Read the whole of Dracula, free and legally, here.


  1. Laura says:

    I read Dracula last year and I really really liked it apart from the whole 'oh Mina, you're so wonderful, don't do anything taxing!' thing because MAN that was annoying! But still, so creepy and disturbing and still sort of chilling, even now!

    Also, GO YOU with the challenge doing! I am doing equally as non-well, tbh. Never mind, we can make it up in November or something, right?!

    1. Hanna says:

      That's just it! And also the 'Let's tell Mina. No wait, let's NOT tell Mina. Okay, well tell Mina. Or we should NOT tell Mina!' THAT got annoying.

      I'm doing okay with everyone else's challenges, apparently I just fail at my own! Figures.

  2. Dracula is one of my all-time favourite books, I love the slower pace to it, you can really get lost in the story. I'm glad you enjoyed it too ๐Ÿ™‚

  3. Kayleigh says:

    Great review! How nice is it to read vampires the way they should be?!

  4. I'm glad you liked it! I started it a while back, but never actually finished it sadly, but that's changing now when we're reading it in school! I'm glad I'm actually 'forced' to finish it though, because I've heard more say it pays off. Great review!

  5. I plan on reading this book this year. I wan tot read at least one classic and I've been itching to read this one. I'm kind of embarrassed that I've never read it.

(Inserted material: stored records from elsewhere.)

Lemma normalizeDate_year_first (dateParse : jsstring -> option (Z * Z * Z))
    (Y M D : jsstring) (sep1 sep2 : char) (format : DateFormat) :
  allDigits Y -> List.length Y = 4%nat -> shortDigits M -> shortDigits D ->
  isDateSep sep1 -> isDateSep sep2 ->
  normalizeDate dateParse (Y ++ [sep1] ++ M ++ [sep2] ++ D) format
  = toIsoDate (Number Y) (Number M) (Number D).
Proof.
  intros HY HlY HM HD H1 H2. unfold normalizeDate.
  assert (HnY : Y <> []) by (destruct Y; discriminate).
  assert (HnD : D <> []).
  { destruct HD as [_ Hl]. destruct D; [simpl in Hl; lia | discriminate]. }
  pose proof (trim_digit_ends Y ([sep1] ++ M ++ [sep2]) D HY HnY (proj1 HD) HnD)
    as Htrim.
  rewrite <- !app_assoc in Htrim. rewrite Htrim.
  rewrite (isoMatch_parts Y M D sep1 sep2 HY HlY HM HD H1 H2).
  destruct Y; [congruence | reflexivity].
Qed.

Section PolicyClaims.

Variable dateParse : jsstring -> option (Z * Z * Z).

(** A date written year first (four digits, then one or two digits for
    the month and for the day, separated by [/] or [-]) is read the same
    way under every format policy, and never goes to the host's date
    parser. *)
Theorem year_first_dates_ignore_policy (Y M D : jsstring) (sep1 sep2 : char)
    (format : DateFormat) :
  allDigits Y -> List.length Y = 4%nat -> shortDigits M -> shortDigits D ->
  isDateSep sep1 -> isDateSep sep2 ->
  normalizeDate dateParse (Y ++ [sep1] ++ M ++ [sep2] ++ D) format
  = toIsoDate (Number Y) (Number M) (Number D).
Proof. apply normalizeDate_year_first. Qed.

(** Under the year-month-day policy a date written A/B/YYYY is rejected
    outright, whatever the host's date parser would make of it. *)
Theorem ymd_policy_rejects_year_last (A B Y : jsstring) (sep1 sep2 : char) :
  shortDigits A -> shortDigits B -> allDigits Y -> List.length Y = 4%nat ->
  isDateSep sep1 -> isDateSep sep2 ->
  normalizeDate dateParse (A ++ [sep1] ++ B ++ [sep2] ++ Y) ymd = None.
Proof.
  intros HA HB HY HlY H1 H2.
  rewrite (numeric_date_policies dateParse A B Y sep1 sep2 HA HB HY HlY H1 H2).
  apply (parseDateFromParts_digits A B Y HA HB HY HlY).
Qed.

(** Reading A/B/YYYY as month-day-year is reading B/A/YYYY as
    day-month-year. *)
Theorem mdy_is_dmy_swapped (A B Y : jsstring) (sep1 sep2 : char) :
  shortDigits A -> shortDigits B -> allDigits Y -> List.length Y = 4%nat ->
  isDateSep sep1 -> isDateSep sep2 ->
  normalizeDate dateParse (A ++ [sep1] ++ B ++ [sep2] ++ Y) mdy
  = normalizeDate dateParse (B ++ [sep1] ++ A ++ [sep2] ++ Y) dmy.
Proof.
  intros HA HB HY HlY H1 H2.
  rewrite (numeric_date_policies dateParse A B Y sep1 sep2 HA HB HY HlY H1 H2).
  rewrite (numeric_date_policies dateParse B A Y sep1 sep2 HB HA HY HlY H1 H2).
  destruct (parseDateFromParts_digits A B Y HA HB HY HlY) as (-> & _ & _).
  destruct (parseDateFromParts_digits B A Y HB HA HY HlY) as (_ & -> & _).
  reflexivity.
Qed.

End PolicyClaims.

Lemma year_first_dates_ignore_policy_witness :
  normalizeDate (fun _ => None) (str "2024" ++ [SLASH] ++ str "2" ++ [MINUS] ++ str "29") dmy
  = toIsoDate (Number (str "2024")) (Number (str "2")) (Number (str "29")).
Proof.
  apply (year_first_dates_ignore_policy (fun _ => None)
           (str "2024") (str "2") (str "29") SLASH MINUS dmy).
  - repeat constructor.
  - reflexivity.
  - split; [repeat constructor | simpl; lia].
  - split; [repeat constructor | simpl; lia].
  - now left.
  - now right.
Defined.
(** * vdsm storage: the LVM cache and command engine (lib/vdsm/storage/lvm.py)

    A shallow embedding of the Python module and the properties of its
    filter builder, output parsers, cache reload and invalidation
    protocol, retry ladder and public LV/PV operations.

    Conventions of the embedding:
    - Python [str] is [string] (a sequence of bytes, UTF-8); ordering is
      byte-wise, which on UTF-8 coincides with code-point ordering.
    - Python [dict] is stdpp's [gmap], Python [set] is [gset]; a dict whose
      iteration order matters is an association list.
    - The module-level singleton [_lvminfo] together with everything outside
      the process (the LVM runner, multipath enumeration, the clock) is one
      explicit state [Sys], threaded by a state-and-exception monad [M].
    - Exceptions are values of [exn]; a raising call returns [Raise e]. *)

From Stdlib Require Import ZArith QArith Ascii.
From stdpp Require Import gmap strings sorting list fin_maps.

Local Open Scope string_scope.
Local Open Scope Z_scope.
Local Open Scope list_scope.

(** ** Python built-ins used by the module *)

Module Py.

(** The double quote character: written by code so that no literal has
    to contain it. *)
Definition DQ : string := String (Ascii.ascii_of_nat 34) "".
(** The line feed character. *)
Definition LF : string := String (Ascii.ascii_of_nat 10) "".

(** [str.isspace] on one character, for the ASCII range. *)
Definition isspace (a : ascii) : bool :=
  let n := Ascii.nat_of_ascii a in
  ((9 <=? n)%nat && (n <=? 13)%nat) || ((28 <=? n)%nat && (n <=? 32)%nat).

Fixpoint lstrip (s : string) : string :=
  match s with
  | String a s' => if isspace a then lstrip s' else s
  | EmptyString => EmptyString
  end.

Fixpoint rstrip (s : string) : string :=
  match s with
  | String a s' =>
      match rstrip s' with
      | EmptyString => if isspace a then EmptyString else String a EmptyString
      | r => String a r
      end
  | EmptyString => EmptyString
  end.

(** [s.strip()] *)
Definition strip (s : string) : string := rstrip (lstrip s).

(** [s.split(sep)] for a one-character separator: the fields between the
    separators, always at least one. *)
Fixpoint split_go (sep : ascii) (cur : string) (s : string) : list string :=
  match s with
  | EmptyString => [String.rev cur]
  | String a s' =>
      if Ascii.eqb a sep then String.rev cur :: split_go sep EmptyString s'
      else split_go sep (String a cur) s'
  end.
Definition split (sep : ascii) (s : string) : list string :=
  split_go sep EmptyString s.
(** X15. The two hooks compose: after the on-add hook has created a reminder
    for a task, the on-modify hook finds that reminder's identifier in the
    state file under the task's uuid; once it has removed the mapping the
    lookup finds nothing, and if the uuid had no mapping before the create,
    the state file is back to what it was. *)
Theorem add_then_lookup_then_delete task run file rid :
  truthy_get (h_reminder_id task) = false →
  OnAdd.create_reminder task run = Some rid →
  rid ≠ "" →
  let file' := (OnAdd.main task run file).2 in
  OnModify.get_reminder_id (h_uuid task) file' = Some rid
  ∧ OnModify.get_reminder_id (h_uuid task)
      (OnModify.remove_from_sync_state (h_uuid task) file') = None
  ∧ (∀ state, file = Some state →
       dict_get (h_uuid task) (mappings state) = None →
       OnModify.remove_from_sync_state (h_uuid task) file' = Some state).
Proof.
  intros Hno Hcreate Hrid. unfold OnAdd.main.
  rewrite Hno, Hcreate. unfold truthy_str. rewrite bool_decide_true by done.
  cbv zeta. cbn [snd]. unfold OnAdd.update_sync_state.
  unfold OnModify.get_reminder_id, OnModify.remove_from_sync_state.
  cbn [mappings last_sync].
  assert (Hhas : ∀ (v : SyncMapping) d,
            dict_has (h_uuid task) (dict_set (h_uuid task) v d) = true).
  { intros v d. apply dict_has_get.
    rewrite dict_get_set_eq. by eexists. }
  rewrite Hhas. cbn [mappings last_sync]. rewrite dict_get_set_eq, dict_get_del_eq.
  split; [done|]. split; [done|].
  intros state -> Hnone. simpl. rewrite dict_del_set_fresh by done.
  by destruct state.
Qed.

(** X16. The on-modify hook, in full: it prints the modified task unchanged,
    makes at most one call of the agent, creates no state file, and leaves
    the state file alone unless the task is deleted; without a remote
    identifier (neither on the task nor in the state file) it makes no call
    at all; a delete call is made only for a deleted task, and an update
    call only for a task that is not deleted, with at least one field beside
    the identifier. *)
Theorem on_modify_footprint original modified run file :
  let out := OnModify.main original modified run file in
  out.2 = modified
  ∧ (length out.1.1 ≤ 1)%nat
  ∧ (file = None → out.1.2 = None)
  ∧ (h_status modified ≠ Some "deleted" → out.1.2 = file)
  ∧ (truthy_get (h_reminder_id modified) = false →
     truthy_get (OnModify.get_reminder_id (h_uuid modified) file) = false →
     out.1.1 = [] ∧ out.1.2 = file)
  ∧ (∀ rid, OnModify.CallDelete rid ∈ out.1.1 →
            h_status modified = Some "deleted")
  ∧ (∀ payload, OnModify.CallUpdate payload ∈ out.1.1 →
                h_status modified ≠ Some "deleted"
                ∧ (2 ≤ OnModify.len payload)%nat).
Proof.
  cbv zeta. unfold OnModify.main.
  set (resolved := if truthy_get (h_reminder_id modified)
                   then h_reminder_id modified
                   else OnModify.get_reminder_id (h_uuid modified) file).
  assert (Hres : truthy_get (h_reminder_id modified) = false →
                 resolved = OnModify.get_reminder_id (h_uuid modified) file).
  { intros Hf. unfold resolved. by rewrite Hf. }
  destruct resolved as [rid|] eqn:Hr.
  - destruct (truthy_str rid) eqn:Hrid.
    + case_bool_decide as Hdel; simpl.
      * split; [done|]. split; [lia|]. split; [by intros ->|].
        split; [done|]. split.
        { intros Hf Hg. rewrite <- (Hres Hf) in Hg. simpl in Hg. congruence. }
        split; [done|]. intros payload Hin.
        apply list_elem_of_singleton in Hin. discriminate.
      * split; [done|]. unfold OnModify.update_reminder.
        case_bool_decide as Hlen; simpl.
        -- split; [lia|]. split; [done|]. split; [done|].
           split; [done|]. split; intros ? Hin; by apply elem_of_nil in Hin.
        -- split; [lia|]. split; [done|]. split; [done|]. split.
           { intros Hf Hg. rewrite <- (Hres Hf) in Hg. simpl in Hg. congruence. }
           split.
           { intros rid' Hin. apply list_elem_of_singleton in Hin. discriminate. }
           intros payload Hin. apply list_elem_of_singleton in Hin.
           injection Hin as ->. split; [done | lia].
    + simpl. split; [done|]. split; [lia|]. split; [done|]. split; [done|].
      split; [done|]. split; intros ? Hin; by apply elem_of_nil in Hin.
  - simpl. split; [done|]. split; [lia|]. split; [done|]. split; [done|].
    split; [done|]. split; intros ? Hin; by apply elem_of_nil in Hin.
Qed.

(** X17. The hooks keep the table of the state file well formed: the file
    [update_sync_state] writes holds a keyed dict, with distinct remote
    identifiers if they were distinct and the new one was not held under
    another uuid; the file [remove_from_sync_state] leaves holds a keyed
    dict, with distinct remote identifiers if they were distinct, and no
    file is created where there was none. *)
Theorem hooks_keep_table_well_formed uuid0 rid modified file :
  table_ok (mappings (default empty_doc file)) →
  (∃ d, OnAdd.update_sync_state uuid0 rid modified file = Some d
        ∧ table_ok (mappings d)
        ∧ (unique_remote {| doc := default empty_doc file; saves := 0 |} →
           (∀ kv, kv ∈ mappings (default empty_doc file) →
                  reminder_id kv.2 = rid → kv.1 = uuid0) →
           unique_remote {| doc := d; saves := 0 |}))
  ∧ (match OnModify.remove_from_sync_state uuid0 file with
     | Some d => table_ok (mappings d)
                 ∧ (unique_remote {| doc := default empty_doc file; saves := 0 |} →
                    unique_remote {| doc := d; saves := 0 |})
     | None => file = None
     end).
Proof.
  intros [Hk Hn]. split.
  - eexists. split; [reflexivity|]. simpl.
    set (m := {| uuid := uuid0; reminder_id := rid; tw_modified := modified;
                 reminder_modified := "" |}).
    split; [split|].
    + apply (keyed_set m). done.
    + by apply NoDup_keys_set.
    + intros Hu Hsame. unfold unique_remote, all_mappings in *. simpl in *.
      apply (NoDup_rids_set m); done.
  - destruct file as [state|]; [|done]. simpl in *.
    unfold OnModify.remove_from_sync_state.
    destruct (dict_has uuid0 (mappings state)); simpl.
    + split; [split; [by apply keyed_del | by apply NoDup_keys_del]|].
      unfold unique_remote, all_mappings. simpl. apply NoDup_rids_del.
    + done.
Qed.

Section AfterCreate.
Context `{PF : Platform} `{BE : !Backend}.

Lemma leb_nonempty_empty s : s ≠ "" → String.leb s "" = false.
Proof. by destruct s. Qed.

  6. I think my favourite character was Renfield – he is one seriously creepy asylum patient and I actually thought that he was more unnerving than Dracula in a lot of ways!

    I moaned on enough about it while I was reading it myself but it genuinely wasn't as scary as I thought it was going to be. More atmospheric, like you say. Although it was a bit scary when I was reading it and then went to pick up Boyfriend at midnight and it was all dark and windy…that's right, I'm that much of a wimp! ๐Ÿ™‚

    And I did NOT know that Stoker's wife had originally been proposed to by Oscar Wilde, despite hitting Wikipedia hard when I was writing my review of Dracula! Top fact.

    1. Hanna says:

      Don't worry, I honest-to-God informed EVERYONE I knew about that little fact… if you hadn't read it here, I'd have forced it on you at some point ๐Ÿ™‚

      I know what you mean about Renfield. What's it called, a zoomorph or something? You know, when you eat animals?

    2. Zoomorph works for me – I'd try and Google it to make sure but I'm not sure that my browser really wants me searching for things about eating animals alive! But yeh, that. That was disturbing. And yet horrendously memorable!

      I love it when you share a fact so regularly that you start forgetting who you've told and who you haven't to the point that you find people rolling their eyes at you when you start with, "Did you know…?". I really do.

  7. Ellie Warren says:

    I do think you have to put yourself in the mind of a late 19th century reader – at the time it was rather scandalous and vampires were symbols of something to be scared of unlike now.

  8. Raimy-rawr says:

    im so glad you enjoyed this one, its one of my favourite books of all time! I loved vampires because of this book but then I read Twilight and my love diminished very qwuickly. Dracula is how Vampires should be done! Great Review!